▶ [WORK REQUEST]: Transcribe word for word the lines below from the line with "PendingText _ => LText" through the line with "Proof. destruct e; by handle_cases. Qed.", ends included.
________________
(* ===== verification/AppInvariants.v ===== *)
(** * AppInvariants: what every reachable state of [App] satisfies

    Proved by rule induction over [reachable step initialState]:
    - the section ids never change (no handler adds, removes or renames a
      section), so they stay unique;
    - the active id always names a section, so the [find(...)!] of line
      33 never yields [undefined];
    - the editor's [innerHTML] is the active section's content;
    - every captured closure ([imageHandler], the suspended handler, the
      file reads) refers to a section that exists, with its own id;
    - [isLoading] is true exactly when [loadingAction] is set, and a
      suspended handler always has the busy state of its action.
    On top of it, [step] makes at most one provider call at a time, and
    every call carries the document with its markup stripped
    ([request_ok]). *)

From S2P Require Import Prelude Types Html Gemini Store App.

Definition seed_ids : list string := section_ids initialProject.

(** A closure captured a section that exists, together with its id. *)
Definition snapshot_ok (h : Snapshot) : Prop :=
  exists s, h.(snap_section) = Some s /\ s.(id) = h.(snap_activeSectionId) /\
            s.(id) ∈ seed_ids.

Definition action_of (q : Pending) : LoadingAction :=
  match q with
  | PendingReview => LReview
  | PendingText _ => LText
  | PendingImage _ => LImage
  end.

Definition pending_ok (st : AppState) : Prop :=
  match st.(pending) with
  | None => True
  | Some q =>
      st.(isLoading) = true /\ st.(loadingAction) = Some (action_of q) /\
      match q with
      | PendingReview => True
      | PendingText t => t ∈ seed_ids
      | PendingImage h => snapshot_ok h
      end
  end.

Definition busy_flag (a : option LoadingAction) : bool :=
  match a with Some _ => true | None => false end.

(** What a provider call may carry: the review prompt around a text
    without ['<'], the continuation prompt for a non-empty project title
    around a section text without ['<'], or an image prompt around a
    non-empty description. *)
Definition request_ok (r : Request) : Prop :=
  (exists t, r = conductFinalReview_request t /\ char_in lt_char t = false) \/
  (exists ti pt c, r = generateText_request (text_prompt ti pt c) /\ pt <> "" /\
                   char_in lt_char c = false) \/
  (exists p, r = generateImage_request (image_prompt p) /\ p <> "").

Record app_inv (st : AppState) : Prop := {
  inv_ids : section_ids st.(project) = seed_ids;
  inv_active : st.(activeSectionId) ∈ seed_ids;
  inv_editor : st.(editor) = active_html st;
  inv_handler : snapshot_ok st.(imageHandler);
  inv_pending : pending_ok st;
  inv_reads : Forall (fun r => snapshot_ok r.(read_handler)) st.(reads);
  inv_busy : st.(isLoading) = busy_flag st.(loadingAction);
}.

Section Invariants.
Context `{JsonParse}.

Lemma handle_ids st e : section_ids (handle st e).(project) = section_ids st.(project).
Proof. destruct e; handle_cases; by autorewrite with monograf_rw. Qed.

Lemma handle_active st e :
  (handle st e).(activeSectionId) = st.(activeSectionId) \/
  exists i s, e = ClickSection i /\ st.(project).(sections) !! i = Some s /\
              (handle st e).(activeSectionId) = s.(id).
Proof. destruct e; handle_cases; first [by left | right; eauto 10]. Qed.

Lemma handle_imageHandler st e : (handle st e).(imageHandler) = st.(imageHandler).
Proof. destruct e; by handle_cases. Qed.

(** The active section of a state whose ids are the seed's and whose
    active id is one of them exists and carries that id. *)
Lemma current_section_ok st :
  section_ids st.(project) = seed_ids -> st.(activeSectionId) ∈ seed_ids ->
  exists s, current_section st = Some s /\ s.(id) = st.(activeSectionId).
Proof.
  intros Hids Ha. rewrite <-Hids, <-activeSection_Some_iff in Ha.
  destruct Ha as [s Hs]. exists s. split; [done|]. by apply find_section_id in Hs.
Qed.

Lemma current_snapshot_ok st :
  section_ids st.(project) = seed_ids -> st.(activeSectionId) ∈ seed_ids ->
  snapshot_ok (current_snapshot st).
Proof.
  intros Hids Ha. destruct (current_section_ok st Hids Ha) as (s & Hs & Hid).
  exists s. simpl. rewrite Hs, Hid. done.
Qed.

Lemma handle_editor st e :
  (handle st e).(editor) = st.(editor) \/
  exists html, e = EditorInput html /\ (handle st e).(editor) = Some html.
Proof. destruct e; handle_cases; eauto. Qed.

(** After an edit, the active section holds what the editor holds. *)
Lemma editor_input_html st html :
  section_ids st.(project) = seed_ids -> st.(activeSectionId) ∈ seed_ids ->
  active_html (handle st (EditorInput html)) = Some html.
Proof.
  intros Hids Ha. destruct (current_section_ok st Hids Ha) as (s & Hs & _).
  unfold current_section in Hs. unfold active_html, current_section. simpl.
  rewrite activeSection_content_change, Hs. simpl.
  by erewrite set_content_where_found.
Qed.

Lemma handle_reads st e :
  Forall (fun r => snapshot_ok r.(read_handler)) st.(reads) ->
  section_ids st.(project) = seed_ids -> st.(activeSectionId) ∈ seed_ids ->
  Forall (fun r => snapshot_ok r.(read_handler)) (handle st e).(reads).
Proof.
  intros Hr Hids Ha. destruct e; handle_cases; try done; try by apply Forall_delete.
  apply Forall_app; split; [done|]. constructor; [|done].
  by apply current_snapshot_ok.
Qed.

Lemma handle_busy st e :
  pending_ok st -> st.(isLoading) = busy_flag st.(loadingAction) ->
  snapshot_ok st.(imageHandler) -> st.(activeSectionId) ∈ seed_ids ->
  pending_ok (handle st e) /\ (handle st e).(isLoading) = busy_flag (handle st e).(loadingAction).
Proof.
  intros Hp Hb Hh Ha. unfold pending_ok in *.
  destruct e; handle_cases; first [naive_solver | destruct_and!; congruence].
Qed.

Lemma step_inv st e : app_inv st -> app_inv (step st e).
Proof.
  intros [Hids Ha He Hh Hp Hr Hb].
  destruct (rerender_fields st (handle st e)) as (Rp & Ra & Rl & Rla & _ & Rip & Rpe & Rr & _).
  assert (Hids' : section_ids (handle st e).(project) = seed_ids) by by rewrite handle_ids.
  assert (Ha' : (handle st e).(activeSectionId) ∈ seed_ids).
  { destruct (handle_active st e) as [-> | (i & s & -> & Hs & ->)]; [done|].
    rewrite <-Hids. by eapply section_id_of_lookup. }
  destruct (handle_busy st e Hp Hb Hh Ha) as [Hp' Hb'].
  unfold step. split.
  - by rewrite Rp.
  - by rewrite Ra.
  - rewrite rerender_editor. destruct (active_html_rerender st (handle st e)) as [-> _].
    case_bool_decide as Hc; [|done]. destruct Hc as [Hca Hch].
    destruct (handle_editor st e) as [-> | (html & -> & ->)].
    + by rewrite He.
    + by rewrite editor_input_html.
  - rewrite rerender_imageHandler, handle_imageHandler.
    case_bool_decide; [done|]. by apply current_snapshot_ok.
  - unfold pending_ok in *. by rewrite Rpe, Rl, Rla.
  - rewrite Rr. by apply handle_reads.
  - by rewrite Rl, Rla.
Qed.

Lemma initial_inv : app_inv initialState.
Proof.
  split; try done.
  - apply (bool_decide_unpack _). vm_compute. reflexivity.
  - eexists. split; [reflexivity|]. split; [done|].
    apply (bool_decide_unpack _). vm_compute. reflexivity.
Qed.

(** Every reachable state satisfies [app_inv], by rule induction. *)
Lemma reachable_app_inv st : reachable step initialState st -> app_inv st.
Proof.
  apply invariant_reachable; [apply initial_inv|]. intros s e. apply step_inv.
Qed.

(** C1: every reachable state of [App] satisfies the invariant: the
    section ids are those of the seed, the active section exists, the
    editor shows its content, every captured closure names an existing
    section, the busy flag is set exactly when an action is recorded, and
    a suspended handler has the busy state of its action. *)
Theorem app_invariant st : reachable step initialState st -> app_inv st.
Proof.
  apply invariant_reachable; [apply initial_inv|]. intros s e. apply step_inv.
Qed.

Lemma handle_calls st e :
  (handle st e).(calls) = st.(calls) \/
  (st.(isLoading) = false /\
   exists r q, (handle st e).(calls) = st.(calls) ++ [r] /\ (handle st e).(pending) = Some q /\
               (handle st e).(isLoading) = true).
Proof.
  destruct e; handle_cases;
    first [by left | right; split; [done|]; eexists _, _; split_and!; done].
Qed.

(** C2: the provider is called by one action at a time.  A step makes
    no provider call, or exactly one; it makes one only from an idle
    state, and the call becomes the suspended handler with the busy flag
    set; so while a call is in flight (or the busy flag is set) no event
    starts another. *)
Theorem single_flight st e :
  reachable step initialState st ->
  (step st e).(calls) = st.(calls) \/
  (st.(isLoading) = false /\ st.(pending) = None /\
   exists r q, (step st e).(calls) = st.(calls) ++ [r] /\ (step st e).(pending) = Some q /\
               (step st e).(isLoading) = true).
Proof.
  intros Hr. pose proof (inv_pending _ (reachable_app_inv st Hr)) as Hp.
  destruct (rerender_fields st (handle st e)) as (_ & _ & Rl & _ & _ & _ & Rpe & _ & Rc & _).
  unfold step. rewrite Rc, Rpe, Rl.
  destruct (handle_calls st e) as [-> | (Hl & r & q & Hc & Hq & Hl')]; [by left|].
  right. split; [done|]. split; [|eauto 10].
  unfold pending_ok in Hp. destruct (pending st); [|done]. destruct Hp as [Hl2 _]. congruence.
Qed.
(** A handler appends only requests of the three allowed shapes. *)
Lemma handle_requests st e :
  Forall request_ok st.(calls) -> Forall request_ok (handle st e).(calls).
Proof.
  intros Hc. destruct e; handle_cases; try done;
    apply Forall_app; (split; [done|]); apply Forall_singleton; unfold request_ok.
  - left. eexists. split; [done|]. apply strip_go_no_lt.
  - right; left. do 3 eexists. split_and!; [done| |apply strip_go_no_lt].
    by eapply bool_decide_eq_false_1.
  - right; right. eexists. split; [done|]. by eapply bool_decide_eq_false_1.
Qed.

(** C8: what leaves for the provider.  Every call made in a reachable
    state is a review of a text with no ['<'] (the HTML tags were
    replaced), a continuation of a section text with no ['<'] for a
    project with a non-empty title, or an image for a non-empty prompt:
    no markup of the document and no empty request is ever sent. *)
Theorem requests_markup_free st :
  reachable step initialState st -> Forall request_ok st.(calls).
Proof.
  induction 1 as [|s e _ Hs]; [by constructor|].
  destruct (rerender_fields s (handle s e)) as (_ & _ & _ & _ & _ & _ & _ & _ & Rc & _).
  unfold step. rewrite Rc. by apply handle_requests.
Qed.

(** Only [handleFinalReview] suspends a review, and it clears the
    previous one first; the review's result ends the suspension. *)
Lemma handle_review_hidden st e :
  (st.(pending) = Some PendingReview -> st.(finalReview) = JNull) ->
  (handle st e).(pending) = Some PendingReview -> (handle st e).(finalReview) = JNull.
Proof. intros Hf. destruct e; handle_cases; intros; simplify_eq/=; auto. Qed.

(** C30: no stale review is shown while a new one is computed: in every
    reachable state where a review call is in flight, the stored review
    is [null] and the modal is hidden. *)
Theorem review_pending_hidden st :
  reachable step initialState st -> st.(pending) = Some PendingReview ->
  st.(finalReview) = JNull /\ modal_view st.(finalReview) = ModalHidden.
Proof.
  intros Hr. cut (st.(pending) = Some PendingReview -> st.(finalReview) = JNull).
  { intros Hf Hp. by rewrite (Hf Hp). }
  induction Hr as [|s e _ IH]; [done|].
  destruct (rerender_fields s (handle s e)) as (_ & _ & _ & _ & Rf & _ & Rp & _).
  unfold step. rewrite Rf, Rp. by apply handle_review_hidden.
Qed.

End Invariants.

Lemma app_invariant_witness :
  reachable (@step reject_all_json) initialState
    (run (@step reject_all_json) initialState [ClickSection 3; EditorInput "<p>x</p>"]) /\
  app_inv (run (@step reject_all_json) initialState [ClickSection 3; EditorInput "<p>x</p>"]).
Proof.
  assert (Hr := reachable_run (@step reject_all_json) initialState [ClickSection 3; EditorInput "<p>x</p>"]).
  split; [exact Hr | exact (app_invariant _ Hr)].
Defined.

Lemma single_flight_witness :
  reachable (@step reject_all_json) initialState (run (@step reject_all_json) initialState [ChangeTitle "T"]) /\
  ((@step reject_all_json (run (@step reject_all_json) initialState [ChangeTitle "T"]) ClickGenerateText).(calls) =
     (run (@step reject_all_json) initialState [ChangeTitle "T"]).(calls) \/
   ((run (@step reject_all_json) initialState [ChangeTitle "T"]).(isLoading) = false /\
    (run (@step reject_all_json) initialState [ChangeTitle "T"]).(pending) = None /\
    exists r q, (@step reject_all_json (run (@step reject_all_json) initialState [ChangeTitle "T"]) ClickGenerateText).(calls) =
                (run (@step reject_all_json) initialState [ChangeTitle "T"]).(calls) ++ [r] /\
                (@step reject_all_json (run (@step reject_all_json) initialState [ChangeTitle "T"]) ClickGenerateText).(pending) = Some q /\
                (@step reject_all_json (run (@step reject_all_json) initialState [ChangeTitle "T"]) ClickGenerateText).(isLoading) = true)).
Proof.
  assert (Hr := reachable_run (@step reject_all_json) initialState [ChangeTitle "T"]).
  split; [exact Hr | exact (single_flight _ ClickGenerateText Hr)].
Defined.

Lemma requests_markup_free_witness :
  reachable (@step reject_all_json) initialState
    (run (@step reject_all_json) initialState [ChangeTitle "T"; ClickGenerateText]) /\
  Forall request_ok (run (@step reject_all_json) initialState [ChangeTitle "T"; ClickGenerateText]).(calls).
Proof.
  assert (Hr := reachable_run (@step reject_all_json) initialState [ChangeTitle "T"; ClickGenerateText]).
  split; [exact Hr | exact (requests_markup_free _ Hr)].
Defined.

Lemma review_pending_hidden_witness :
  reachable (@step reject_all_json) initialState (run (@step reject_all_json) initialState [ClickReview]) /\
  (run (@step reject_all_json) initialState [ClickReview]).(pending) = Some PendingReview /\
  modal_view (run (@step reject_all_json) initialState [ClickReview]).(finalReview) = ModalHidden.
Proof.
  assert (Hr := reachable_run (@step reject_all_json) initialState [ClickReview]).
  assert (Hp : (run (@step reject_all_json) initialState [ClickReview]).(pending) = Some PendingReview)
    by (vm_compute; reflexivity).
  split_and!; [exact Hr|exact Hp|]. exact (proj2 (review_pending_hidden _ Hr Hp)).
Defined.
________________
▶ [RESPONSE]:
  | PendingText _ => LText
  | PendingImage _ => LImage
  end.

Definition pending_ok (st : AppState) : Prop :=
  match st.(pending) with
  | None => True
  | Some q =>
      st.(isLoading) = true /\ st.(loadingAction) = Some (action_of q) /\
      match q with
      | PendingReview => True
      | PendingText t => t ∈ seed_ids
      | PendingImage h => snapshot_ok h
      end
  end.

Definition busy_flag (a : option LoadingAction) : bool :=
  match a with Some _ => true | None => false end.

(** What a provider call may carry: the review prompt around a text
    without ['<'], the continuation prompt for a non-empty project title
    around a section text without ['<'], or an image prompt around a
    non-empty description. *)
Definition request_ok (r : Request) : Prop :=
  (exists t, r = conductFinalReview_request t /\ char_in lt_char t = false) \/
  (exists ti pt c, r = generateText_request (text_prompt ti pt c) /\ pt <> "" /\
                   char_in lt_char c = false) \/
  (exists p, r = generateImage_request (image_prompt p) /\ p <> "").

Record app_inv (st : AppState) : Prop := {
  inv_ids : section_ids st.(project) = seed_ids;
  inv_active : st.(activeSectionId) ∈ seed_ids;
  inv_editor : st.(editor) = active_html st;
  inv_handler : snapshot_ok st.(imageHandler);
  inv_pending : pending_ok st;
  inv_reads : Forall (fun r => snapshot_ok r.(read_handler)) st.(reads);
  inv_busy : st.(isLoading) = busy_flag st.(loadingAction);
}.

Section Invariants.
Context `{JsonParse}.

Lemma handle_ids st e : section_ids (handle st e).(project) = section_ids st.(project).
Proof. destruct e; handle_cases; by autorewrite with monograf_rw. Qed.

Lemma handle_active st e :
  (handle st e).(activeSectionId) = st.(activeSectionId) \/
  exists i s, e = ClickSection i /\ st.(project).(sections) !! i = Some s /\
              (handle st e).(activeSectionId) = s.(id).
Proof. destruct e; handle_cases; first [by left | right; eauto 10]. Qed.

Lemma handle_imageHandler st e : (handle st e).(imageHandler) = st.(imageHandler).
Proof. destruct e; by handle_cases. Qed.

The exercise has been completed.